Stéphanie : Oui comme MissHarvey. C’est un bon exemple. Mais dans la ligue Overwatch, il n’y a qu’une femme qui gagne de l’argent. Dans le niveau juste en dessous (Contender), il n’y a que deux femmes professionnelles. Mais je ne pense pas que ça soit parce que ce sont des femmes qu’elles sont moins bonnes. C’est juste un «number games»: il y a juste beaucoup moins de femmes qui jouent, comparativement aux hommes. Il faut laisser la chances aux plus jeunes filles de jouer, les aider à se développer et réduire le harcèlement.

Quel est le prochain objectif pour Sailor Scouts en tant qu’équipe? 
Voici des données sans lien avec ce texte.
(** * Looker content cleanup automation: the program of [main.py] and its properties

    The Cloud Function asks Looker's System Activity for unused and for
    trashed content, archives or purges every dashboard and Look it is told
    about, and schedules an e-mail with the list.  Everything it does is a
    call of the Looker SDK, so the development models the program as a
    state-and-exception computation over the history of its dealings with the
    outside world, and leaves the outside world (the Looker instance, the
    clock, the JSON decoder) universally quantified. *)

From Stdlib Require Import ZArith String Ascii List DecimalString DecimalZ Lia.
From stdpp Require Import base option list gmap strings.

Local Open Scope string_scope.
Local Open Scope Z_scope.
Local Open Scope list_scope.

(** ** Python values and exceptions *)

(** A cell of a query result, as [json.loads] hands it over: [None], a
    boolean, an integer or a string.  The rows of a Looker result in the
    [json] format are flat, so no nested value is modelled, and neither are
    floating-point cells. *)
Inductive value : Type :=
| VNone
| VBool (b : bool)
| VInt (n : Z)
| VStr (s : string).

(** What the program can see raised: the [KeyError] of a dictionary, or an
    [Exception] of any other class (an error of the SDK, of the transport, of
    the JSON decoder), with [message] its [str].  What is raised outside the
    [Exception] class (an interrupt, an exit) is not modelled. *)
Inductive exn : Type :=
| KeyError (key : string)
| Exception (message : string).

Inductive result (A : Type) : Type :=
| Ok (a : A)
| Raise (e : exn).

Arguments Ok {A} a.
Arguments Raise {A} e.

#[global] Instance result_ret : MRet result := fun A a => Ok a.

#[global] Instance result_bind : MBind result := fun A B f r =>
  match r with
  | Ok a => f a
  | Raise e => Raise e
  end.

(** [str(n)] for an [int]: decimal digits, a leading [-] when negative. *)
Definition str_int (n : Z) : string := NilZero.string_of_int (Z.to_int n).

(** [str(v)], which is also what an f-string puts in place of [{v}]. *)
Definition py_str (v : value) : string :=
  match v with
  | VNone => "None"
  | VBool true => "True"
  | VBool false => "False"
  | VInt n => str_int n
  | VStr s => s
  end.

(** [str(e)].  A [KeyError] shows the [repr] of its key; the keys this
    program looks up are three column names without quotes or escapes, for
    which the [repr] is the key between single quotes. *)
Definition str_exn (e : exn) : string :=
  match e with
  | KeyError key => "'" +:+ key +:+ "'"
  | Exception message => message
  end.

(** [v == s] for a string literal [s]: only an equal string compares equal. *)
Definition eq_str (v : value) (s : string) : bool :=
  match v with
  | VStr t => String.eqb t s
  | _ => false
  end.

(** [v is not None] *)
Definition is_not_None (v : value) : bool :=
  match v with
  | VNone => false
  | _ => true
  end.

(** ** Rows and the content selectors *)

(** A row of a query result is a [dict] from column names to cells. *)
Abbreviation row := (gmap string value).

(** [d[key]]: the cell, or [KeyError] when the dictionary has no such key. *)
Definition subscript (d : row) (key : string) : result value :=
  match d !! key with
  | Some v => Ok v
  | None => Raise (KeyError key)
  end.

(** [[elt(x) for x in l if cond(x)]]: the rows are visited in order, the
    condition is evaluated before the element, and the first exception ends
    the whole comprehension. *)
Fixpoint comprehension {A B : Type} (elt : A -> result B)
    (cond : A -> result bool) (l : list A) : result (list B) :=
  match l with
  | [] => Ok []
  | x :: rest =>
      c ← cond x;
      if (c : bool) then
        y ← elt x;
        ys ← comprehension elt cond rest;
        Ok (y :: ys)
      else comprehension elt cond rest
  end.

(** [a and b] on conditions: [b] is evaluated only when [a] holds. *)
Definition py_and (a b : result bool) : result bool :=
  x ← a; if (x : bool) then b else Ok false.

Definition get_dashboard_ids (content : list row) : result (list value) :=
  comprehension
    (fun dashboard => subscript dashboard "dashboard.id")
    (fun dashboard =>
       py_and
         (t ← subscript dashboard "content_usage.content_type";
          Ok (eq_str t "dashboard"))
         (i ← subscript dashboard "dashboard.id";
          Ok (is_not_None i)))
    content.

Definition get_look_ids (content : list row) : result (list value) :=
  comprehension
    (fun look => subscript look "look.id")
    (fun look =>
       t ← subscript look "content_usage.content_type";
       Ok (eq_str t "look"))
    content.

(** ** The SDK's models *)

Module models40.

Record WriteQuery : Type := {
  model : string;
  view : string;
  fields : list string;
  pivots : option (list string);
  fill_fields : option (list string);
  filters : gmap string string;
  filter_expression : string;
  sorts : list string;
  limit : string;
  dynamic_fields : option string
}.

(** Of the query the instance registers, the program reads the [id]. *)
Record Query : Type := { id : string }.

(** [WriteDashboard(deleted=...)]: every other attribute is left unset. *)
Record WriteDashboard : Type := { dashboard_deleted : option bool }.

(** [WriteLookWithQuery(deleted=...)] *)
Record WriteLookWithQuery : Type := { look_deleted : option bool }.

Record ScheduledPlanDestination : Type := {
  format : string;
  type : string;
  address : string;
  message : string;
  apply_formatting : bool;
  apply_vis : bool
}.

Record WriteScheduledPlan : Type := {
  name : string;
  query_id : string;
  scheduled_plan_destination : list ScheduledPlanDestination
}.

(** What the update and scheduling calls answer; the program reads none of
    their attributes. *)
Record Dashboard : Type := { dashboard_title : string }.
Record LookWithQuery : Type := { look_title : string }.
Record ScheduledPlan : Type := { plan_name : string }.

End models40.

Import models40.

(** ** The history of a run *)

(** The four mutators of the program. *)
Inductive mutator : Type :=
| SoftDeleteDashboard
| SoftDeleteLook
| HardDeleteDashboard
| HardDeleteLook.

(** One entry per dealing with the outside world, with what came back: the
    seven methods of the SDK the automation is written against (the two
    irreversible ones included), and a reading of the clock.  [Entered] is a
    mark left when a mutator is entered; it is no call of anything and has no
    counterpart in the source, it only makes the order in which the mutators
    run observable where they call nothing. *)
Inductive event : Type :=
| Entered (op : mutator) (id : value)
| CreateQuery (body : WriteQuery) (out : result Query)
| RunQuery (query_id result_format : string) (cache : bool)
    (out : result string)
| UpdateDashboard (dashboard_id : string) (body : WriteDashboard)
    (out : result Dashboard)
| UpdateLook (look_id : string) (body : WriteLookWithQuery)
    (out : result LookWithQuery)
| DeleteDashboard (dashboard_id : string) (out : result string)
| DeleteLook (look_id : string) (out : result string)
| ScheduledPlanRunOnce (body : WriteScheduledPlan)
    (out : result ScheduledPlan)
| Today (date : string).

(** The outside world.  Each method of the SDK answers a request, or raises,
    as it pleases, given everything that happened before; [today] is
    [datetime.today().strftime('%Y-%m-%d')] at that point of the run.
    [json_loads] is [json.loads] on the payloads of [run_query], typed at the
    shape the selectors document for their argument: a list of dictionaries;
    on any other text it raises. *)
Record Env : Type := {
  create_query : list event -> WriteQuery -> result Query;
  run_query : list event -> string -> string -> bool -> result string;
  update_dashboard :
    list event -> string -> WriteDashboard -> result Dashboard;
  update_look :
    list event -> string -> WriteLookWithQuery -> result LookWithQuery;
  delete_dashboard : list event -> string -> result string;
  delete_look : list event -> string -> result string;
  scheduled_plan_run_once :
    list event -> WriteScheduledPlan -> result ScheduledPlan;
  today : list event -> string;
  json_loads : string -> result (list row)
}.

(** ** Computations: a history threaded through, and exceptions *)

Definition M (A : Type) : Type := list event -> result A * list event.

#[global] Instance M_ret : MRet M := fun A a h => (Ok a, h).

#[global] Instance M_bind : MBind M := fun A B f m h =>
  match m h with
  | (Ok a, h') => f a h'
  | (Raise e, h') => (Raise e, h')
  end.

(** A pure step that may raise. *)
Definition lift {A : Type} (r : result A) : M A := fun h => (r, h).
(** ** stop_task and cleanup_task in sequence *)

(** X10.  [stop_task] is idempotent: a second call on the same id returns
    what the first returned and leaves the state of the first. *)
Theorem stop_task_idempotent s task_id :
  stop_task task_id (stop_task task_id s).2 = stop_task task_id s.
Proof.
  destruct (background_tasks s !! task_id) as [l|] eqn:Hl.
  - rewrite (stop_task_present _ l s) by done. cbn [snd].
    rewrite (stop_task_present _ l) by done. f_equal.
    apply state_eq; cbn; try done.
    rewrite lookup_total_insert_eq, !insert_insert_eq. done.
  - rewrite (stop_task_absent task_id s) by done. cbn [snd]. by apply stop_task_absent.
Qed.

(** X11.  [stop_task] only leaves a note.  A check after it shows status
    ["stopping"] next to the same handle, and [is_running] still says whether
    the thread is running: a thread that keeps going is reported as running. *)
Theorem stop_task_is_advisory s task_id l running :
  reachable s →
  background_tasks s !! task_id = Some l →
  ∃ t, field_of s task_id "thread" = Some (VThread t)
    ∧ let s' := (check_task task_id running (stop_task task_id s).2).2 in
      field_of s' task_id "thread" = Some (VThread t)
      ∧ field_of s' task_id "status" = Some (VStr "stopping")
      ∧ field_of s' task_id "is_running" = Some (VBool (running t))
      ∧ threads s' = threads s.
Proof.
  intros Hwf%reachable_wf Hl.
  pose proof (wf_stop_task task_id s Hwf) as Hwf1.
  assert (Hl1 : background_tasks (stop_task task_id s).2 !! task_id = Some l)
    by (by rewrite stop_task_registry).
  destruct (check_task_record_same task_id running _ l Hwf1 Hl1) as (t & Ht & Heq).
  assert (Hrec1 : heap (stop_task task_id s).2 !!! l
                  = <["status" := VStr "stopping"]> (heap s !!! l)).
  { rewrite (stop_task_present _ l) by done. cbn. by rewrite lookup_total_insert_eq. }
  rewrite Hrec1 in Ht. rewrite lookup_insert_ne in Ht by done.
  exists t. split.
  { by rewrite (field_of_record _ _ _ _ (record_of_Some _ _ _ Hl)). }
  cbn zeta. rewrite Heq. cbn [snd].
  assert (Hrec : record_of
    (set_heap (λ h, <[l := <["is_running" := VBool (running t)]>
                              (heap (stop_task task_id s).2 !!! l)]>
                      (<[next_loc (stop_task task_id s).2 := ∅]> h))
       (S (next_loc (stop_task task_id s).2)) (stop_task task_id s).2) task_id
    = Some (<["is_running" := VBool (running t)]>
              (<["status" := VStr "stopping"]> (heap s !!! l)))).
  { unfold record_of. cbn. rewrite Hl1. cbn. by rewrite lookup_total_insert_eq, Hrec1. }
  rewrite !(field_of_record _ _ _ _ Hrec).
  repeat split.
  - by rewrite !lookup_insert_ne.
  - by rewrite lookup_insert_ne, lookup_insert_eq.
  - by rewrite lookup_insert_eq.
  - cbn. apply stop_task_frame_all.
Qed.

Lemma stop_task_is_advisory_witness :
  reachable demo_two
  ∧ background_tasks demo_two !! "t1" = Some 0
  ∧ ∃ t, field_of demo_two "t1" "thread" = Some (VThread t)
    ∧ let s' := (check_task "t1" always_running (stop_task "t1" demo_two).2).2 in
      field_of s' "t1" "thread" = Some (VThread t)
      ∧ field_of s' "t1" "status" = Some (VStr "stopping")
      ∧ field_of s' "t1" "is_running" = Some (VBool (always_running t))
      ∧ threads s' = threads demo_two.
Proof.
  assert (Hr : reachable demo_two).
  { unfold demo_two, demo_started. repeat constructor. }
  assert (Hl : background_tasks demo_two !! "t1" = Some 0) by (vm_compute; reflexivity).
  split; [exact Hr|]. split; [exact Hl|].
  exact (stop_task_is_advisory demo_two "t1" 0 always_running Hr Hl).
Defined.
(* ===== verification/_CoqProject ===== *)
-Q . S2P
Prelude.v
GoStr.v
GoTrim.v
GoPath.v
LiveQueue.v
RunState.v
MemoryBackend.v
MemoryDecisionOutput.v
MemoryLiveQueue.v
QueueInvariants.v
QueueProtocol.v
QueueCorrect.v
BackendCorrect.v
Prune.v
ToolOutput.v
ModelRetry.v
Approval.v
ToolPath.v
ApplyPatch.v
PatchPlan.v
PatchApproval.v
LoopGuard.v
ContextFrag.v
ContextUnits.v
ContextSelect.v
ContextCorrect.v
Admission.v
Timeline.v
TimelineRender.v
TimelineCache.v
TimelineCompose.v
EditTool.v
FoldRetain.v
FoldRead.v
FoldPlan.v
FoldRun.v
Background.v
BackgroundCorrect.v
Subagent.v
SubagentCorrect.v
SpawnAdapter.v
CommandSyntax.v
CommandSyntaxCorrect.v
Slash.v
CommandCallback.v
CallbackCorrect.v
BotAccess.v
BotAccessCorrect.v
ManagersCorrect.v
CommandGate.v
GateCorrect.v
(** What a reorder that succeeds does. *)
Lemma reorder_Ok items item before items' :
  reorderQueuePositions describe setPosition items item before = Ok items' ->
  moved (pendingOrder items) (pendingOrder items') item (if is_empty before then None else Some before) /\
 (forall k p, pendingRefs describe items' !! k = Some p -> rPos describe p = 1 + Z.of_nat k) /\
 length items' = length items /\
 (forall i x, items !! i = Some x ->
     if rAccepted describe x then exists n, items' !! i = Some (setPosition x n) else items' !! i = Some x).
Proof using describe_set.
  unfold reorderQueuePositions. case_if; [done|]. str_hyps.
  destruct (find_last _ (pendingRefs describe items)) as [i|] eqn:Ei; [|done].
  apply find_last_Some in Ei as (p & Hp & Hid). str_hyps.
  intros Hok.
  assert (exists refs bp, items' = renumber setPosition items refs 1 /\
           moved (pendingRefs describe items) refs p bp /\
           rID describe <$> bp = (if is_empty before then None else Some before)) as (refs & bp & -> & Hm & Hbp).
  { destruct (is_empty before).
    - invc Hok. eexists _, None. split; [done|]. split; [|done]. by apply move_moved.
    - destruct (find_last (fun p0 => str_eqb (rID describe p0) before) _) as [b|] eqn:Eb; [|done].
      apply find_last_Some in Eb as (q & Hq & Hqid). str_hyps. invc Hok.
      eexists _, (Some q). split; [done|]. split; [|done].
      apply move_before_moved; [done|done|]. intros ->. simplify_eq. }
  assert (Hperm : refs ≡ₚ acceptedRows items) by (by rewrite (moved_perm _ _ _ _ Hm), pendingRefs_perm).
  split_and!.
  - unfold pendingOrder. rewrite (pendingRefs_renumber items refs 1 Hperm), renumbered_rID.
    rewrite <- Hbp, <- Hid. by apply moved_fmap.
  - intros k p'. rewrite (pendingRefs_renumber items refs 1 Hperm). intros Hk.
    apply renumbered_lookup in Hk as (q & _ & _ & Heq). unfold rPos. by rewrite Heq, describe_set.
  - apply renumber_length.
  - intros j x Hj. case_if.
    + assert (Hin : (j, x) ∈ refs) by (rewrite Hperm; by apply elem_of_acceptedRows).
      apply list_elem_of_lookup in Hin as [k Hk].
      exists (1 + Z.of_nat k). apply renumber_in.
      * rewrite Hperm. apply acceptedRows_NoDup.
      * apply Forall_forall. intros [i' x'] Hin. rewrite Hperm in Hin.
        apply elem_of_acceptedRows in Hin as [Hi' _]. by apply lookup_lt_Some in Hi'.
      * unfold renumbered. apply elem_of_lookup_imap. by exists k, (j, x).
    + rewrite renumber_other; [done|].
      intros ([i' x'] & Heq & Hin)%list_elem_of_fmap; simpl in Heq; subst i'.
      rewrite Hperm in Hin. apply elem_of_acceptedRows in Hin as [Hi' Ha]. congruence.
Qed.
(** An item of the reordered slice is an item of the old one, renumbered when
    it was pending. *)
Lemma reorder_items items item before items' y :
  reorderQueuePositions describe setPosition items item before = Ok items' -> y ∈ items' ->
  exists x, x ∈ items /\ (y = x \/ (rAccepted describe x = true /\ exists n, y = setPosition x n)).
Proof using describe_set.
  intros H [i Hi]%list_elem_of_lookup. destruct (reorder_Ok _ _ _ _ H) as (_ & _ & Hlen & Hitems).
  destruct (lookup_lt_is_Some_2 items i) as [x Hx]; [rewrite <- Hlen; by eapply lookup_lt_Some|].
  specialize (Hitems i x Hx). exists x. split; [by eapply list_elem_of_lookup_2|].
  destruct (rAccepted describe x); [|left; congruence].
  destruct Hitems as [n Hn]. right. split; [done|]. exists n. congruence.
Qed.
End reorder_facts.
Stéphanie : On a commencé la team Starcraft 2 cette année. Peut-être que vers la fin de l’année, on pourrait envisager de prendre un autre jeu. 

Camille : On commence petit à petit à faire plusieurs événements pour les femmes dans l’e-sport. On vient juste de commencer donc on n’a pas encore de but concret. On aimerait que la mission devienne de plus en plus connue. 

Naeda : On aimerait surtout garder notre présence sur la scène de l’e-sport au Québec et à Montréal. On est quand même la seule team féminine du Québec. Ça arrive par exemple qu’il y a des LANs et que les équipes se créent uniquement pour un moment puis se séparent. Mais nous, on est la seule team qui reste ensemble. On ne fait pas le podium à chaque fois mais on a une mission commune. Des jeunes filles viennent nous voir pour nous dire que c’est grâce à nous qu’elles ont trouvé le courage de jouer online ou juste parler dans le micro. C’est vraiment ça qui nous motive. 

Quel est votre prochain gros événement?

Camille : On va être au lan ETS en février 2020.

Stéphanie : Chaque année, on fait une levée de fond pour le cancer du sein mais on n’a pas encore tous les détails.